CS 4786/5786 - Machine Learning for Data Science

General Information

An introductory course in machine learning, with a focus on data modeling and related methods and learning algorithms for data sciences.

Prerequisites

Probability Theory (BTRY 3080, ECON 3130, MATH 4710, or strong performance in ENGRD 2700 or equivalent)
Linear Algebra (MATH 2940 or equivalent)
CS2110 or equivalent programming proficiency

Topics Covered

CS 4786 focuses on Unsupervised Learning. Topics include:

Dimensionality Reduction (PCA, CCA, Random Projection)
Clustering (K-Means, Single-Link, Spectral)
Probabilistic Modeling (Mixture Models, Hidden Markov Models, EM Algorithms)

Workload

6 assignments, 2 Kaggle projects, 0 prelims, 0 finals

If you have a background in ML or strong knowledge of probability, the assignments may be light, but otherwise start early just in case.
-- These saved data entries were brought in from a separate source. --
(* ===== verification/Effects.v ===== *)
(** * Effects that may fail

    The storage services call a database and an object store, and each call
    may fail before or after it had its effect.  A computation takes the state
    of the outside world and a script of what happens to its calls; it returns
    a value or throws.  [transaction] is [prisma.$transaction]: an exception of
    its body rolls the database back, and the commit itself may be lost or may
    succeed without its answer arriving.

    [wp b m Q c] says that [m], started in [c], ends in a result and a state
    that [Q] accepts - under every script when [b] is true, and when no call
    fails when [b] is false. *)

From S2P Require Import Prelude JsNumber JsString.

Section effects.
Context {C R : Type}.

(** What happens to one call.  [Raced r] is a concurrent request that gets its
    own database write in first; only calls that can be raced look at it. *)
Inductive fault := NoFault | FailBefore | FailAfter | Raced (r : R).

Abbreviation script := (list fault).

Definition M (A : Type) : Type := C * script -> result A * (C * script).

Definition io_error : js_error := {| err_status := 0; err_code := js "Error" |}.

Definition ret {A} (a : A) : M A := fun w => (Ok a, w).
Definition throw {A} (e : js_error) : M A := fun w => (Throws e, w).
Definition lift {A} (x : result A) : M A := fun w => (x, w).

Definition bind {A B} (m : M A) (f : A -> M B) : M B := fun w =>
  match m w with
  | (Ok a, w') => f a w'
  | (Throws e, w') => (Throws e, w')
  end.

Definition catch {A} (m : M A) (handler : js_error -> M A) : M A := fun w =>
  match m w with
  | (Ok a, w') => (Ok a, w')
  | (Throws e, w') => handler e w'
  end.

Definition next (s : script) : fault * script :=
  match s with [] => (NoFault, []) | f :: s' => (f, s') end.

(** Reading the state without calling out. *)
Definition gets {A} (f : C -> A) : M A := fun '(c, s) => (Ok (f c), (c, s)).

(** A call with effect [f]; [race] is what a concurrent request does first. *)
Definition raced_effect {A} (race : R -> C -> option C) (f : C -> result (A * C)) : M A :=
  fun '(c, s) =>
    let run c1 s' after :=
      match f c1 with
      | Throws e => (Throws e, (c1, s'))
      | Ok (a, c') => if after : bool then (Throws io_error, (c', s')) else (Ok a, (c', s'))
      end in
    match next s with
    | (NoFault, s') => run c s' false
    | (FailBefore, s') => (Throws io_error, (c, s'))
    | (FailAfter, s') => run c s' true
    | (Raced r, s') => run (from_option (fun c1 => c1) c (race r c)) s' false
    end.

Definition effect {A} : (C -> result (A * C)) -> M A := raced_effect (fun _ _ => None).

(** A call that only has to succeed: a lock, the reading of a stream. *)
Definition io : M unit := effect (fun c => Ok (tt, c)).

(** [rollback before after] undoes the database part of a change of state. *)
Definition transaction {A} (rollback : C -> C -> C) (body : M A) : M A := fun '(c, s) =>
  match body (c, s) with
  | (Throws e, (c', s')) => (Throws e, (rollback c c', s'))
  | (Ok a, (c', s')) =>
      match next s' with
      | (FailBefore, s'') => (Throws io_error, (rollback c c', s''))
      | (FailAfter, s'') => (Throws io_error, (c', s''))
      | (_, s'') => (Ok a, (c', s''))
      end
  end.

(** ** Reasoning *)

Definition allowed (faulty : bool) (s : script) : Prop :=
  faulty = true \/ Forall (fun f => f = NoFault) s.

Definition wp (faulty : bool) {A} (m : M A) (Q : result A -> C -> Prop) (c : C) : Prop :=
  forall s, allowed faulty s ->
  exists r c' s', m (c, s) = (r, (c', s')) /\ allowed faulty s' /\ Q r c'.

Lemma allowed_next faulty s f s' :
  allowed faulty s -> next s = (f, s') -> allowed faulty s' /\ (faulty = true \/ f = NoFault).
Proof.
  unfold allowed. intros [F|F] E; [auto|].
  destruct F as [|f0 s0 -> F]; simpl in E; injection E as <- <-; auto.
Qed.

Lemma wp_mono b {A} (m : M A) (Q Q' : result A -> C -> Prop) c :
  wp b m Q c -> (forall r c', Q r c' -> Q' r c') -> wp b m Q' c.
Proof. intros H HQ s Hs. destruct (H s Hs) as (r & c' & s' & E & Hs' & Hq). eauto 10. Qed.

Lemma wp_ret b {A} (a : A) (Q : result A -> C -> Prop) c : Q (Ok a) c -> wp b (ret a) Q c.
Proof. intros H s Hs. unfold ret. eauto 10. Qed.

Lemma wp_throw b {A} e (Q : result A -> C -> Prop) c : Q (Throws e) c -> wp b (throw e) Q c.
Proof. intros H s Hs. unfold throw. eauto 10. Qed.

Lemma wp_lift b {A} (x : result A) (Q : result A -> C -> Prop) c : Q x c -> wp b (lift x) Q c.
Proof. intros H s Hs. unfold lift. eauto 10. Qed.

Lemma wp_gets b {A} (f : C -> A) (Q : result A -> C -> Prop) c : Q (Ok (f c)) c -> wp b (gets f) Q c.
Proof. intros H s Hs. unfold gets. eauto 10. Qed.

Lemma wp_bind b {A B} (m : M A) (f : A -> M B) (Q : result B -> C -> Prop) c :
  wp b m (fun r c' => match r with Ok a => wp b (f a) Q c' | Throws e => Q (Throws e) c' end) c ->
  wp b (bind m f) Q c.
Proof.
  intros H s Hs. unfold bind. destruct (H s Hs) as (r & c' & s' & -> & Hs' & Hq).
  destruct r as [a|e]; eauto 10.
Qed.

Lemma wp_catch b {A} (m : M A) h (Q : result A -> C -> Prop) c :
  wp b m (fun r c' => match r with Ok a => Q (Ok a) c' | Throws e => wp b (h e) Q c' end) c ->
  wp b (catch m h) Q c.
Proof.
  intros H s Hs. unfold catch. destruct (H s Hs) as (r & c' & s' & -> & Hs' & Hq).
  destruct r as [a|e]; eauto 10.
Qed.

Definition run_post {A} (faulty : bool) (Q : result A -> C -> Prop) (c : C) (x : result (A * C)) :=
  match x with
  | Ok (a, c') => Q (Ok a) c' /\ (faulty = true -> Q (Throws io_error) c')
  | Throws e => Q (Throws e) c
  end.

Lemma wp_raced_effect b {A} race (f : C -> result (A * C)) (Q : result A -> C -> Prop) c :
  run_post b Q c (f c) ->
  (b = true -> Q (Throws io_error) c) ->
  (b = true -> forall r c1, race r c = Some c1 -> run_post b Q c1 (f c1)) ->
  wp b (raced_effect race f) Q c.
Proof.
  intros H B Rc s Hs. unfold raced_effect. destruct (next s) as [f0 s'] eqn:E.
  destruct (allowed_next b s f0 s' Hs E) as [Hs' Hf]. unfold run_post in *.
  destruct f0 as [| | |r].
  - destruct (f c) as [[a c']|e]; eexists _, _, _; (split; [done|split; [done|]]); tauto.
  - eexists _, _, _. split; [done|]. split; [done|]. destruct Hf; [auto|done].
  - destruct Hf; [|done]. destruct (f c) as [[a c']|e];
      eexists _, _, _; (split; [done|split; [done|]]); tauto.
  - destruct Hf as [Hf|]; [|done]. destruct (race r c) as [c1|] eqn:Er; simpl.
    + specialize (Rc Hf r c1 Er).
      destruct (f c1) as [[a c']|e]; eexists _, _, _; (split; [done|split; [done|]]); tauto.
    + destruct (f c) as [[a c']|e]; eexists _, _, _; (split; [done|split; [done|]]); tauto.
Qed.

Lemma wp_effect b {A} (f : C -> result (A * C)) (Q : result A -> C -> Prop) c :
  run_post b Q c (f c) -> (b = true -> Q (Throws io_error) c) -> wp b (effect f) Q c.
Proof. intros. by apply wp_raced_effect. Qed.

Lemma wp_io b (Q : result unit -> C -> Prop) c :
  Q (Ok tt) c -> (b = true -> Q (Throws io_error) c) -> wp b io Q c.
Proof. intros. apply wp_effect; simpl; auto. Qed.

Lemma wp_transaction b {A} rollback (body : M A) (Q : result A -> C -> Prop) c :
  wp b body (fun r c' => match r with
    | Ok a => Q (Ok a) c'
              /\ (b = true -> Q (Throws io_error) c' /\ Q (Throws io_error) (rollback c c'))
    | Throws e => Q (Throws e) (rollback c c')
    end) c ->
  wp b (transaction rollback body) Q c.
Proof.
  intros H s Hs. unfold transaction. destruct (H s Hs) as (r & c' & s' & -> & Hs' & Hq).
  destruct r as [a|e]; [|eauto 10].
  destruct (next s') as [f s''] eqn:E. destruct (allowed_next b s' f s'' Hs' E) as [Hs'' Hf].
  destruct f; try (eexists _, _, _; split; [done|]; split; [done|]; destruct Hf; [tauto|done]);
    eexists _, _, _; (split; [done|]); tauto.
Qed.

(** The result of a computation, for examples. *)
Definition run {A} (m : M A) (c : C) (s : script) : result A * C :=
  let '(r, (c', _)) := m (c, s) in (r, c').

Lemma wp_run b {A} (m : M A) (Q : result A -> C -> Prop) c s :
  wp b m Q c -> allowed b s -> Q (run m c s).1 (run m c s).2.
Proof.
  intros H Hs. unfold run. destruct (H s Hs) as (r & c' & s' & -> & _ & Hq). done.
Qed.

Lemma wp_intro b {A} (m : M A) (Q : result A -> C -> Prop) c :
  (forall s, allowed b s -> allowed b (m (c, s)).2.2 /\ Q (run m c s).1 (run m c s).2) -> wp b m Q c.
Proof.
  intros H s Hs. specialize (H s Hs). unfold run in H.
  destruct (m (c, s)) as [r [c' s']]. naive_solver.
Qed.
End effects.

Arguments M : clear implicits.
Arguments fault : clear implicits.

Notation "'let*' x ':=' e 'in' k" := (bind e (fun x => k))
  (at level 200, x pattern, e at level 100, k at level 200, right associativity).
Notation "e ;;; k" := (bind e (fun _ => k)) (at level 199, right associativity).

(** Peel the computation at the head of the goal. *)
Ltac wp_step :=
  cbv beta iota;
  lazymatch goal with
  | |- wp _ (bind _ _) _ _ => apply wp_bind
  | |- wp _ (ret _) _ _ => apply wp_ret
  | |- wp _ (throw _) _ _ => apply wp_throw
  | |- wp _ (lift _) _ _ => apply wp_lift
  | |- wp _ (gets _) _ _ => apply wp_gets
  | |- wp _ (catch _ _) _ _ => apply wp_catch
  | |- wp _ (transaction _ _) _ _ => apply wp_transaction
  end.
Projects can be a heavy workload, but at least you have a team.

General Advice

Go to office hours for assignments
Start early on everything, especially the projects!
If Kaggle’s format hasn’t changed, you get a number of submissions per day. Use them!
Even if you do great on Kaggle, don’t skimp on the writing quality of your report.
Even though there aren’t exams, try to review the lectures so you can get the most out of the class!
Python has a lot of awesome libraries for ML like numpy and scikit-learn.

Testimonials

While the class was hard for me, the format of the class was enjoyable. Even though at one point I spent two days straight locked in my room trying to implement a working Hidden Markov Model, I learned a lot about machine learning the whole time.

Past Offerings

Semester	Time	Professor	Median Grade	Enrollment	Course Page
Fall 2017	TR 11:40 AM - 12:55 PM	Karthik Sridharan	-	-	http://www.cs.cornell.edu/courses/cs4786/2017fa/
Fall 2016	TR 11:40 AM - 12:55 PM	Karthik Sridharan	A	92	http://www.cs.cornell.edu/courses/cs4786/2016fa/